§ **Available records**
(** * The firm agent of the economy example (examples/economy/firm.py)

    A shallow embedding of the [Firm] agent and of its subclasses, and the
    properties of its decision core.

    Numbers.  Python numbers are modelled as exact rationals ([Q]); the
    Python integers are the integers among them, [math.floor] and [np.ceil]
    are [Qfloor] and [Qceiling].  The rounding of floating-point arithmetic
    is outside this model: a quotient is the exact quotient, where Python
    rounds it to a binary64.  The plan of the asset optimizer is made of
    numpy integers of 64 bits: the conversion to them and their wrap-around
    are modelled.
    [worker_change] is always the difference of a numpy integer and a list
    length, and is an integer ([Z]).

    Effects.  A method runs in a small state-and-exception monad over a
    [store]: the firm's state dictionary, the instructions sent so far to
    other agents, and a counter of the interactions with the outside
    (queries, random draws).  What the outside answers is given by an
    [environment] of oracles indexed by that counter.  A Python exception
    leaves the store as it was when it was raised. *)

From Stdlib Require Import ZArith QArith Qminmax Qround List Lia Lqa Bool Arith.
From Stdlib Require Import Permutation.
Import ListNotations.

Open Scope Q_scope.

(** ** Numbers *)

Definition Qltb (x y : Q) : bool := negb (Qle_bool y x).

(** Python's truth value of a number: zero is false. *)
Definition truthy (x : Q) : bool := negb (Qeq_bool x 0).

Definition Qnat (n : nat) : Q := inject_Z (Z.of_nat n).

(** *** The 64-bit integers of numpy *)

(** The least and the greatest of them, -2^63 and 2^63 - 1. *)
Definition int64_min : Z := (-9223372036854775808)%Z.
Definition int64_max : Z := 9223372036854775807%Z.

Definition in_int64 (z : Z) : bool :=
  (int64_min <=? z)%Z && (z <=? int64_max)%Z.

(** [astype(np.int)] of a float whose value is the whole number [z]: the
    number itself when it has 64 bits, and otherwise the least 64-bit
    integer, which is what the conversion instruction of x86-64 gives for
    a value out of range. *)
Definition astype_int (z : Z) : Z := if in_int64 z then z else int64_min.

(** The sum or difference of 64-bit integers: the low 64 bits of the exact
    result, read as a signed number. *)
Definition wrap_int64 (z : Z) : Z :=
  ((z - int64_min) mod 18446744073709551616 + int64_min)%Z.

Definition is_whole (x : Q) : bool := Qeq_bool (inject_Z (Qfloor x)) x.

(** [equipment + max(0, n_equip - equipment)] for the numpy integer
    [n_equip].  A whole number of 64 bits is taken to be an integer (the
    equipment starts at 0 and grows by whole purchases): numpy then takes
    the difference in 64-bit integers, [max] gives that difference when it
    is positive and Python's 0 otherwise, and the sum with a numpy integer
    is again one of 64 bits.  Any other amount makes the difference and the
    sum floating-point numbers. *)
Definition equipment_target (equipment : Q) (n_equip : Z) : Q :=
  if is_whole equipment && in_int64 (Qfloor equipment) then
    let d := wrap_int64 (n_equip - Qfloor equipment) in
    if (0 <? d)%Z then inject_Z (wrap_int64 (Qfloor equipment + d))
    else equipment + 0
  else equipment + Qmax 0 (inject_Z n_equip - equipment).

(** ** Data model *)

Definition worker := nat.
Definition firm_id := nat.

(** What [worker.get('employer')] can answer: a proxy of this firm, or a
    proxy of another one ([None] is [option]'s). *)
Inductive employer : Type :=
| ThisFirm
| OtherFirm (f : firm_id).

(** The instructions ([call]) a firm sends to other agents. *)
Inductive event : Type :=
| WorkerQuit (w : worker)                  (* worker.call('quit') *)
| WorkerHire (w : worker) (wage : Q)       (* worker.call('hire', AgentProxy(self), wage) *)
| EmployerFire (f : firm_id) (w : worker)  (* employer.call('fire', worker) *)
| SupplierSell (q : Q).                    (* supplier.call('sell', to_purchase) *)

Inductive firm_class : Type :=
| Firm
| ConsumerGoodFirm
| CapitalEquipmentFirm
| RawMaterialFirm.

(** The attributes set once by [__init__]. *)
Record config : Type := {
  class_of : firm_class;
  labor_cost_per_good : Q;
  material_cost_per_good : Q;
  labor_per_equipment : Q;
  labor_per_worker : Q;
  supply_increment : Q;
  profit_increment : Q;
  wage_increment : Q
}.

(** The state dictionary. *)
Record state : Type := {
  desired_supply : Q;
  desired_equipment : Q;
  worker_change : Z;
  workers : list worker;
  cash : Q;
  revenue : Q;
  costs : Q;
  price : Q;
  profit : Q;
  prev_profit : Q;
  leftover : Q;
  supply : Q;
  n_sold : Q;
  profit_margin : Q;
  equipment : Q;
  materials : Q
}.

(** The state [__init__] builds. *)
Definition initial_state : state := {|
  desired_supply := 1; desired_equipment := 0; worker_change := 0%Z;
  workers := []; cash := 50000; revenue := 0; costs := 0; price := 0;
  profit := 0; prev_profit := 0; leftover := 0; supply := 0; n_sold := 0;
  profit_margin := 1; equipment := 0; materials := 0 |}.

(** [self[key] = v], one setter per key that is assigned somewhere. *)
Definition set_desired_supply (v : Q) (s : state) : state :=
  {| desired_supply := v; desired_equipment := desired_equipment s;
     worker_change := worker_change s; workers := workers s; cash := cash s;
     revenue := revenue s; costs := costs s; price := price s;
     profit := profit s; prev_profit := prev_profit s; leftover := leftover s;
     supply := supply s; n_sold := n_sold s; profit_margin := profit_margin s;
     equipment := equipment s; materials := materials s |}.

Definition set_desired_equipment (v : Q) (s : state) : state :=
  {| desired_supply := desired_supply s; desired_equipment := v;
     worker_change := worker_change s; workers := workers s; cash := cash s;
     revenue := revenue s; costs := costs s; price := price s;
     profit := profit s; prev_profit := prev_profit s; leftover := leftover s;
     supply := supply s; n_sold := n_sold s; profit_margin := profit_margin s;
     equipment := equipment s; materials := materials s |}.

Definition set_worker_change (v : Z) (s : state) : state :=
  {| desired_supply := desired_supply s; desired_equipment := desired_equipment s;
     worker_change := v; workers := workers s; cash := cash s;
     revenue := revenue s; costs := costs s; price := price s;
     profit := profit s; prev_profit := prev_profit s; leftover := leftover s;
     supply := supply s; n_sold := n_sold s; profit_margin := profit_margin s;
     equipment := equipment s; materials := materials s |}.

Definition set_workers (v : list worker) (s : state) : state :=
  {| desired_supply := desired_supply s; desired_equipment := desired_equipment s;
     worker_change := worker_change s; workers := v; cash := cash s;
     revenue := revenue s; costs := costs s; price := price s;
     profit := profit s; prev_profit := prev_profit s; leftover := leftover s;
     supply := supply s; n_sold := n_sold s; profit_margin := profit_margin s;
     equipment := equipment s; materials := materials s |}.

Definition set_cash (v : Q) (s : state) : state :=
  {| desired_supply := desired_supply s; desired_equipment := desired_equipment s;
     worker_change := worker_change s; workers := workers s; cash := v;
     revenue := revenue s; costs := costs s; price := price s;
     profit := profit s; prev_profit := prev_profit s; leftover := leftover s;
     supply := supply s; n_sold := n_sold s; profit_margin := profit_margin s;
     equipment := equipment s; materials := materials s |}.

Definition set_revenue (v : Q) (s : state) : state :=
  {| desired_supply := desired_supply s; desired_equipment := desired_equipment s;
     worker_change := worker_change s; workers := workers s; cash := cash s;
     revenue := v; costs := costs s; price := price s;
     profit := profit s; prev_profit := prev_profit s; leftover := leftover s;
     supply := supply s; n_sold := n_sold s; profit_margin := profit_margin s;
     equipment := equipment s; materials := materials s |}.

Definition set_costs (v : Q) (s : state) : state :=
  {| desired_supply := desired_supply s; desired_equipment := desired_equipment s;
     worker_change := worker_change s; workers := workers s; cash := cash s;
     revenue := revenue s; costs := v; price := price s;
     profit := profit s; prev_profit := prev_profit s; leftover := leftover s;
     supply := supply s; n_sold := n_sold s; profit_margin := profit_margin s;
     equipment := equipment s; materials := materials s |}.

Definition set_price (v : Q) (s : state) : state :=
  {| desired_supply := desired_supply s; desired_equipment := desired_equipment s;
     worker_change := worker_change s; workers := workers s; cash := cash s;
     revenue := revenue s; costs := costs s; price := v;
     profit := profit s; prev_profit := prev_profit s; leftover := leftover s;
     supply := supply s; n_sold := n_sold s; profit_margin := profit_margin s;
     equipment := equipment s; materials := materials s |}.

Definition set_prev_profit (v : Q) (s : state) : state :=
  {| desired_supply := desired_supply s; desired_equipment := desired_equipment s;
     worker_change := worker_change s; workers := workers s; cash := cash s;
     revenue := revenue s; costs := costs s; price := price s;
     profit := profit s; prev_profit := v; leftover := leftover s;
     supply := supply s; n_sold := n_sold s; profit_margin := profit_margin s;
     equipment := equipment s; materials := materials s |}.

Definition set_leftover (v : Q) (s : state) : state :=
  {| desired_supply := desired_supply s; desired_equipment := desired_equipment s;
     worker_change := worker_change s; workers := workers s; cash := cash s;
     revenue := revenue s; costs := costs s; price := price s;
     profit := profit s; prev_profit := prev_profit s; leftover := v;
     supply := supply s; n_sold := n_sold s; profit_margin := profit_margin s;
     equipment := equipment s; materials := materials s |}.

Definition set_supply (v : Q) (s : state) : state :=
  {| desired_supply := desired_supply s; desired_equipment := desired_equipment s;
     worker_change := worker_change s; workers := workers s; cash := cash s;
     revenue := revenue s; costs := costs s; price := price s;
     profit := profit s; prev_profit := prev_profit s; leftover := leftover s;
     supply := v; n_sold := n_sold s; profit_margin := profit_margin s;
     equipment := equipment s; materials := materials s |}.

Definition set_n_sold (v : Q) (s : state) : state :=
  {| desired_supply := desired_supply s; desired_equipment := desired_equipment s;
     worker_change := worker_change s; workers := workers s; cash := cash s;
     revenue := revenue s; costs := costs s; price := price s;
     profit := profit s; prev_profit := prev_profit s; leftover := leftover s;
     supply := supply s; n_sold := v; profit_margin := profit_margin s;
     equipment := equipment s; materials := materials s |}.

§ **Assigned task**
From the listing above, return every line that contains the word "instructions".

§ **Answer section**
    [store]: the firm's state dictionary, the instructions sent so far to
(** The instructions ([call]) a firm sends to other agents. *)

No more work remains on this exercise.